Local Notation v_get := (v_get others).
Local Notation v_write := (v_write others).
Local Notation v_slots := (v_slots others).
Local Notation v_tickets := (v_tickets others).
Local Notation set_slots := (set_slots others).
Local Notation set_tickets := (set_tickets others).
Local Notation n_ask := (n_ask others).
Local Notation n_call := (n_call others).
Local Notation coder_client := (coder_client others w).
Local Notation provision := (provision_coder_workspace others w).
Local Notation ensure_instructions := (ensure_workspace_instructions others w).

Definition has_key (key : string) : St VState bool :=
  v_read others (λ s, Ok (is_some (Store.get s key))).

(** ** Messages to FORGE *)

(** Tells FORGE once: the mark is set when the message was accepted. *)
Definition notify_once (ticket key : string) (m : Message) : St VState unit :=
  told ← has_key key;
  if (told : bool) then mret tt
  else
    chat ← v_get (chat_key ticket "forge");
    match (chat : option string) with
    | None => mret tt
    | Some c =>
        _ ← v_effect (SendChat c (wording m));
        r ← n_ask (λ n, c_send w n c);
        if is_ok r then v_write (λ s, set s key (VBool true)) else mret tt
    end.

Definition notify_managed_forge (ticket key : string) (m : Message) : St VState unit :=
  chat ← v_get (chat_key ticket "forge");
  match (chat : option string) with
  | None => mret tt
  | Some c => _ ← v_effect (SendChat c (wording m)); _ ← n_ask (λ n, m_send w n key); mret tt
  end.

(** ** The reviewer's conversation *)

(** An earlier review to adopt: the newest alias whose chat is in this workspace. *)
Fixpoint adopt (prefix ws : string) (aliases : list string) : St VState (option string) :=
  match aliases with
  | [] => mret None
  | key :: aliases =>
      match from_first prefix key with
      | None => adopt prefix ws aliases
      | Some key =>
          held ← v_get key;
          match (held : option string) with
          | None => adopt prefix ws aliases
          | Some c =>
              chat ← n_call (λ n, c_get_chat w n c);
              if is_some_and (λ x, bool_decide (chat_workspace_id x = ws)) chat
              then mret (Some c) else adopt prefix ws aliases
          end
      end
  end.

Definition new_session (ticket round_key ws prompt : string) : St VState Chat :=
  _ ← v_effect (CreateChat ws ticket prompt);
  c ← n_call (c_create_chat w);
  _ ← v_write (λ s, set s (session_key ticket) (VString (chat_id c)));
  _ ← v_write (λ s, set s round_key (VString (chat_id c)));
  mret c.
┄┄┄┄┄┄
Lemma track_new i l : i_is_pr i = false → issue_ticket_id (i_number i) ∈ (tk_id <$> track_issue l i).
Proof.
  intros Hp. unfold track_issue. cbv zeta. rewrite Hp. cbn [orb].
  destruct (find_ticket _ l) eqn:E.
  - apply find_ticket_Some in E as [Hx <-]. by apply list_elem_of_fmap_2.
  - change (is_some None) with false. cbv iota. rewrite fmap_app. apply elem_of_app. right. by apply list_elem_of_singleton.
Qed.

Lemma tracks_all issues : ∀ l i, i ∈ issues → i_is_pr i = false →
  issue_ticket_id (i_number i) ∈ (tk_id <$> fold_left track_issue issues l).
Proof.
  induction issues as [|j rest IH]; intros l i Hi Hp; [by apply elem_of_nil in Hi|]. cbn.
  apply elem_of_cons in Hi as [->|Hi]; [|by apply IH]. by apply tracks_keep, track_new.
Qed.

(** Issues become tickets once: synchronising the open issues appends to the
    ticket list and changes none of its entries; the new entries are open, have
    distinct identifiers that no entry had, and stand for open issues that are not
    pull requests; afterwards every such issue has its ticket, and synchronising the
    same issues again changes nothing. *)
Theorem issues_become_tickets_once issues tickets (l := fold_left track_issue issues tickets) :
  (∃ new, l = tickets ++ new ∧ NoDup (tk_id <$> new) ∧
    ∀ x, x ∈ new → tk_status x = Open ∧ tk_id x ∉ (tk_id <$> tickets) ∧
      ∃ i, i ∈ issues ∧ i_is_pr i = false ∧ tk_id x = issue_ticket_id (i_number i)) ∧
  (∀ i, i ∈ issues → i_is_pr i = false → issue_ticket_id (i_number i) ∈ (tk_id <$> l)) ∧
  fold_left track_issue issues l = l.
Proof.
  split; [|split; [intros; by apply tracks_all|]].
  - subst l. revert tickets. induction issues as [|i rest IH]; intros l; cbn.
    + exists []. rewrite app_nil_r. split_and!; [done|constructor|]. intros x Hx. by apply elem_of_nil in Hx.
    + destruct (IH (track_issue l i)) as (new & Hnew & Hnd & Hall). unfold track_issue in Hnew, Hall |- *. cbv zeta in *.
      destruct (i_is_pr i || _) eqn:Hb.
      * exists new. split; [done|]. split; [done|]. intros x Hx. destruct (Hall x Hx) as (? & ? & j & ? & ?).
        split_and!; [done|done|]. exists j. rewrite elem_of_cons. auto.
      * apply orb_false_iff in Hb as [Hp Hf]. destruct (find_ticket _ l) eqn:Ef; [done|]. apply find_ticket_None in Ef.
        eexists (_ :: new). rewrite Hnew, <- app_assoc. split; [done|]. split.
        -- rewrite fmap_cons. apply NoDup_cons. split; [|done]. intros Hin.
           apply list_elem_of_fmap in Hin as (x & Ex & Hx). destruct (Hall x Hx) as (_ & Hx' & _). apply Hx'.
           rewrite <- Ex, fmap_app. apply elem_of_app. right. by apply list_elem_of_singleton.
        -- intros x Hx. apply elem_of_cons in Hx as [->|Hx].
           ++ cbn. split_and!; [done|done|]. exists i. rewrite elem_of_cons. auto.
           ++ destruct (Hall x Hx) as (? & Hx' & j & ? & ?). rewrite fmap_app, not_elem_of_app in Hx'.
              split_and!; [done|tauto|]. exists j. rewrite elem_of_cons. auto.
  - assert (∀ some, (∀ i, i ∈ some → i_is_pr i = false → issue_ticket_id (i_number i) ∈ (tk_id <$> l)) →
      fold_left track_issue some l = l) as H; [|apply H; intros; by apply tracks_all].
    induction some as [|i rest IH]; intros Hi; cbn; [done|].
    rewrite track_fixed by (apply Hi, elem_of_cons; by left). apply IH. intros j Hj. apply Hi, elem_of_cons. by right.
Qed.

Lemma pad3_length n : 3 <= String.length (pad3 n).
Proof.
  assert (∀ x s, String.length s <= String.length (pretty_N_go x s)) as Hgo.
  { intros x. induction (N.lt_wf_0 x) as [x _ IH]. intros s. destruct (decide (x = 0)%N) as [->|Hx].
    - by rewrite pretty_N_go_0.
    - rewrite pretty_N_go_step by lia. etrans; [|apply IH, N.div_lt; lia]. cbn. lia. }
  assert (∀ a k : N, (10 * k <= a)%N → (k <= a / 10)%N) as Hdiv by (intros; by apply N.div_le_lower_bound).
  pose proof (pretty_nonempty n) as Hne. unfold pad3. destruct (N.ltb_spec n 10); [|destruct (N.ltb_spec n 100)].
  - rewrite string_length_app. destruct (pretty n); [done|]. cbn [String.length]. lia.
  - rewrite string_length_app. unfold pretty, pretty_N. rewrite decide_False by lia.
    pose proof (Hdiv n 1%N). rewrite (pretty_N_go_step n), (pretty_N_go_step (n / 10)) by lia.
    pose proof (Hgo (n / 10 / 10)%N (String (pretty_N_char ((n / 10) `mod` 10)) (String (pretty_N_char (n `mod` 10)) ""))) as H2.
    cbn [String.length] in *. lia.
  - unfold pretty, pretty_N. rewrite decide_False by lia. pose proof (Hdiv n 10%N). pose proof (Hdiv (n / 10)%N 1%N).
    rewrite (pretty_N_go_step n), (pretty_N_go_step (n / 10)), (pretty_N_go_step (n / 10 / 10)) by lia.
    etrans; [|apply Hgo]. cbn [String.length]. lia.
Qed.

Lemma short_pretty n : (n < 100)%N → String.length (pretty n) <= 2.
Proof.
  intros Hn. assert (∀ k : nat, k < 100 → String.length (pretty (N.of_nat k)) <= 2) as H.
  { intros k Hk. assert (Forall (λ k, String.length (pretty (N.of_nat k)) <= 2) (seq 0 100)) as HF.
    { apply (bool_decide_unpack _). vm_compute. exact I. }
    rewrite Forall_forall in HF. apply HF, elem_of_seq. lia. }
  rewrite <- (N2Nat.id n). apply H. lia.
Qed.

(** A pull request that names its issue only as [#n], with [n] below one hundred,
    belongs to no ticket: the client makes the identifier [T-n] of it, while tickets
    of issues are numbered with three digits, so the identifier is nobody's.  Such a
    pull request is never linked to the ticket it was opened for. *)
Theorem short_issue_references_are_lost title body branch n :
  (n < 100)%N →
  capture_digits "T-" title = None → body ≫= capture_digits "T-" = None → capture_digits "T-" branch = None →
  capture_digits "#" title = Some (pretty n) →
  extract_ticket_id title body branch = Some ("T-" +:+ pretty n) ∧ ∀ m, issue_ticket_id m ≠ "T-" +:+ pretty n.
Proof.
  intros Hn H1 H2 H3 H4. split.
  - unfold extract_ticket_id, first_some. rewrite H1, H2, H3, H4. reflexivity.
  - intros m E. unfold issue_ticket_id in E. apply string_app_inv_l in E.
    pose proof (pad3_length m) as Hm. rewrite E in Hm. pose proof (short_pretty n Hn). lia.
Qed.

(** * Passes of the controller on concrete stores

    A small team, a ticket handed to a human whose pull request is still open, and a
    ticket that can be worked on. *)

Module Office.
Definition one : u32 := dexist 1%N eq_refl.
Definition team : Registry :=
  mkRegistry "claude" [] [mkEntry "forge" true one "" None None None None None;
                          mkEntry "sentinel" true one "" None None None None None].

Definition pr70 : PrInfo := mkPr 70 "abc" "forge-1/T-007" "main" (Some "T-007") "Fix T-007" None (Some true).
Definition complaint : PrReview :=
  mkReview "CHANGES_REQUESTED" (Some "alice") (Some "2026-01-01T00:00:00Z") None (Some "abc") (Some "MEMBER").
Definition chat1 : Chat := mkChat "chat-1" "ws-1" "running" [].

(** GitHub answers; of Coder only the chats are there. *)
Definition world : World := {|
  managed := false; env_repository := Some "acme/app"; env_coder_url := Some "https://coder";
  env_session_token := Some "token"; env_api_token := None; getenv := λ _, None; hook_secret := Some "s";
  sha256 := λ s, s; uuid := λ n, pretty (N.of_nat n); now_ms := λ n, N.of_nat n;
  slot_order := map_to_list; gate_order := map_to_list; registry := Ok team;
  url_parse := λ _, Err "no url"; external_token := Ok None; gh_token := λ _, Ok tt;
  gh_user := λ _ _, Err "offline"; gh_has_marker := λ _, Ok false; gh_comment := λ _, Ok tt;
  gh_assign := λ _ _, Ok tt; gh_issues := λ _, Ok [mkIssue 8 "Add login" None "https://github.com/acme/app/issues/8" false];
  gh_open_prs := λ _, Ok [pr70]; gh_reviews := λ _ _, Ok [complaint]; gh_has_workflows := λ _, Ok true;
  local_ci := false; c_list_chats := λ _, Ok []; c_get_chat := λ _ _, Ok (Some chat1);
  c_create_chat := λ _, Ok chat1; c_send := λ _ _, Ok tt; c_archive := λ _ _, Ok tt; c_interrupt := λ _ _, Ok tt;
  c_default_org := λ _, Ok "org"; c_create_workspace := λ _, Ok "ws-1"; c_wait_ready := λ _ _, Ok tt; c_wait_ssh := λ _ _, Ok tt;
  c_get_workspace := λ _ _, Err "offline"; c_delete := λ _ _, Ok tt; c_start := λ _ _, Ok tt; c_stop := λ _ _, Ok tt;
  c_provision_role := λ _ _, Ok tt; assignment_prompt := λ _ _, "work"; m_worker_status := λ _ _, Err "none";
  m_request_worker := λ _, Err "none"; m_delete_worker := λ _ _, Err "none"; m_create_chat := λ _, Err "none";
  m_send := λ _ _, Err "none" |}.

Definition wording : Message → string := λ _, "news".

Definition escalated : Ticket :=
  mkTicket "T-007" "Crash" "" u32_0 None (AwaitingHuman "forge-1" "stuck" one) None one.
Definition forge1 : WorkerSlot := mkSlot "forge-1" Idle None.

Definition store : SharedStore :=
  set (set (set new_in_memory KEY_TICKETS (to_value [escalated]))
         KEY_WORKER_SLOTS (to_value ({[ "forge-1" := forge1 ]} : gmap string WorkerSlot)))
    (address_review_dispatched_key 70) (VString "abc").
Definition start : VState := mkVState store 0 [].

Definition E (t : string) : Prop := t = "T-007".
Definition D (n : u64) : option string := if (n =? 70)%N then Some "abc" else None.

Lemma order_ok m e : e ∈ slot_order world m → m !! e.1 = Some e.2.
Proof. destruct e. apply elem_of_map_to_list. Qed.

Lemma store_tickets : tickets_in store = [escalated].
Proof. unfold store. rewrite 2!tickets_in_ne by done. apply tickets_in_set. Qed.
┄┄┄┄┄┄
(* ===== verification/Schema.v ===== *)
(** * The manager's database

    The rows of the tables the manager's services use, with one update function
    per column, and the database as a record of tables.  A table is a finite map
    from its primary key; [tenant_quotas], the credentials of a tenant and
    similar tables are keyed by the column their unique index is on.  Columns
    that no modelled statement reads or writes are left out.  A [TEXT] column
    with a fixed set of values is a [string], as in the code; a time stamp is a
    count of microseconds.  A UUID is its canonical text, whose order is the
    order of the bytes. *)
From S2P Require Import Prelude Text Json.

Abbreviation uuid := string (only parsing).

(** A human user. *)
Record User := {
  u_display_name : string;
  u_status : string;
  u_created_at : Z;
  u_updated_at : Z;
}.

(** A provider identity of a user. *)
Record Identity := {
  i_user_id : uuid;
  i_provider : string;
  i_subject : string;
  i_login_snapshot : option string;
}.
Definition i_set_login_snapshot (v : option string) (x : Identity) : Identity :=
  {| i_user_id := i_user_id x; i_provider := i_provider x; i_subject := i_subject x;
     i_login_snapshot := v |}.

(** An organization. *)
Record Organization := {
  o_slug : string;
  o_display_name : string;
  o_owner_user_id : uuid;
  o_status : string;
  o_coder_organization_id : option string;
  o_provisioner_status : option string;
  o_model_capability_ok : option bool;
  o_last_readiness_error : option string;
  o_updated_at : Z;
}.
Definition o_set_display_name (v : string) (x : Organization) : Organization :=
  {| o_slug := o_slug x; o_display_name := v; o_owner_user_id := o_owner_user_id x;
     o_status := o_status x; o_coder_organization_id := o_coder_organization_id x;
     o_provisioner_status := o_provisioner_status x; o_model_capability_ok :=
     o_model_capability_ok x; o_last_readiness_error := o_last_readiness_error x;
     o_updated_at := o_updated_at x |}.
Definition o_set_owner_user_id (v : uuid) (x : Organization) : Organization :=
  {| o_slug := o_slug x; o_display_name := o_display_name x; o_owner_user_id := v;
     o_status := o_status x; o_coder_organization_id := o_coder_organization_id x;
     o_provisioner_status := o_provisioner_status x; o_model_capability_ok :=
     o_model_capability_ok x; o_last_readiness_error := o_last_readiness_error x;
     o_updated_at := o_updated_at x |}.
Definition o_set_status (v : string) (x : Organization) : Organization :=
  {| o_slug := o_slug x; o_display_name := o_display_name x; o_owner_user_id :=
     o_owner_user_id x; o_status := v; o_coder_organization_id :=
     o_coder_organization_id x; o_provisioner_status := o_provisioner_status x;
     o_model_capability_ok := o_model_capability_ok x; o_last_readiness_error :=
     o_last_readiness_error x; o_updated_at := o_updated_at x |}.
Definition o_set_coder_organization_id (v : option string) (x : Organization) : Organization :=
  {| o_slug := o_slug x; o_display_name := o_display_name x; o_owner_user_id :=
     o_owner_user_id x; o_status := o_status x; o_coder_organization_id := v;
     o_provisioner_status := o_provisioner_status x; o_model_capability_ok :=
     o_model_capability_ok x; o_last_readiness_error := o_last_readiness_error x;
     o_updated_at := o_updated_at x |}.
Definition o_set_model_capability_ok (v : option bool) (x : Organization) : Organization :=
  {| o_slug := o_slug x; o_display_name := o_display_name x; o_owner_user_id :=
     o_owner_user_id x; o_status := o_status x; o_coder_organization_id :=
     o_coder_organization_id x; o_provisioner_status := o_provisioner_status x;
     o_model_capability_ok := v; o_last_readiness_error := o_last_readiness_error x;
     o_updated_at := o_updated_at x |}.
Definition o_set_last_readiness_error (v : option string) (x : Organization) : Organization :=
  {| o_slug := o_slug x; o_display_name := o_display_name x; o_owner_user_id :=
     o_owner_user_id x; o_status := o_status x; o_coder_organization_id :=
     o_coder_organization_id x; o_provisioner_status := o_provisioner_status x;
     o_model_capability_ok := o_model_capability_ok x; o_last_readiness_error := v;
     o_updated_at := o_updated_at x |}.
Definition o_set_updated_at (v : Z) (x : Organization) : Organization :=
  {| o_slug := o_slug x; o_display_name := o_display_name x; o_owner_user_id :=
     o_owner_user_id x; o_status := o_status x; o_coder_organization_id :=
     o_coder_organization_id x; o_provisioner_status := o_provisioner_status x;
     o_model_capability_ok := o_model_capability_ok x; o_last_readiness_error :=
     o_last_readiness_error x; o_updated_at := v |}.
┄┄┄┄┄┄
Output should match, line for line, the stretch of the material above from the line holding "Local Notation v_get := (v_get others)." through the line holding "Local Notation set_slots".

### Reply to the task
Local Notation v_get := (v_get others).
Local Notation v_write := (v_write others).
Local Notation v_slots := (v_slots others).
Local Notation v_tickets := (v_tickets others).
Local Notation set_slots := (set_slots others).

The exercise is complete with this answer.